More about initial projects within the JS Foundation Mentorship Program:
 
?     Appium, contributed by Sauce Labs, is an open source Node.js server used for automating native, mobile web, and hybrid applications on iOS and Android platforms as well as the recent addition of the Universal Windows Platform. Appium expands JS Foundation’s current test framework and tooling offerings into the device automation space.

?     Interledger.js, contributed by Ripple, enables instant payments and micropayments in any currency, across many payment networks using the Interledger Protocol (ILP). By supporting this project, the JS Foundation is encouraging organizations and their application developers to consider new ways to think about payments on the web and look for ways to simplify and standardize those processes.
 
?     JerryScript, contributed by Samsung, is a lightweight, fully-featured JavaScript engine for Internet of Things (IoT) devices that ships in commercial products today. As IoT is one of the largest and fastest growing sectors of the JavaScript ecosystem, JerryScript is just the beginning of JS Foundation’s efforts to support projects and developers within the IoT ecosystem.
 
?     Mocha is a feature-rich JavaScript testing framework providing a command-line interface for Node.js as well as in-browser testing capabilities. Focused on supporting the entire JavaScript ecosystem, the JS Foundation brings Mocha under its mentorship alongside Lodash to ensure that many JavaScript application cornerstones will be available and supported long into the future.
 
?     Moment.js is a lightweight JavaScript date library for parsing, validating, manipulating, and formatting dates and also provides time zone support to JavaScript through Moment Timezone. Another cornerstone of the JavaScript ecosystem, Moment.js helps empower developers to build amazing JavaScript applications. By supporting Moment.js alongside projects like Globalize and Jed, the JS Foundation hopes to foster collaboration for internationalization and formatting.

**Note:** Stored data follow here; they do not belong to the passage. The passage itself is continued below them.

(** X22: the constructor accepts a deterministic specification with any
    number of names, but [site] unpacks exactly one: for a leaf built with
    names [names] and a callable, [site] raises [ValueError] unless there
    is one name, and with one name [t] it has the leaf's distribution as
    its one sample site and one deterministic site, keyed by
    [t.format(name=name)], that depends on the leaf. *)
Theorem deterministic_names_unpacked_by_site :
  forall nm fm d ds (names : list (pyobj num)) (w w' : world) (n : node),
    ParameterNode_init num_eqb validate_sample nm fm d ds
      (Some (PySeq [PySeq names; PyCallable])) w = (Ok n, w') ->
    (List.length names <> 1 -> site n = Err ValueError) /\
    (forall t, names = [PyStr t] ->
       site n
       = (key <- str_format t (label_with_id name n) ;;
          Ok (mk_site [(label_with_id name n, ds)]
                [(key, ([label_with_id name n], given PyCallable))]))%res).
Proof.
  intros nm fm d ds names w w' n H.
  apply ParameterNode_init_ok in H as (_ & a & cell & -> & _).
  split.
  - intros L. simpl. unfold ParameterNode_site. simpl.
    destruct names as [| x [| y r]]; simpl; try reflexivity.
    now contradiction L.
  - intros t ->. simpl. unfold ParameterNode_site. simpl.
    destruct (str_format t _); reflexivity.
Qed.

?     Node-RED, contributed by IBM, is a flow-based programming environment built on Node.js – commonly used in the IoT space – and aimed at creating event-driven applications that can easily integrate APIs and services. Node-RED will be a major factor in the JS Foundation’s efforts to support the full end-to-end JavaScript ecosystem.

?     webpack is a bundler for modules and is primarily used to bundle JavaScript files for usage in a browser. It is also capable of transforming, bundling, or packaging just about any resource or asset.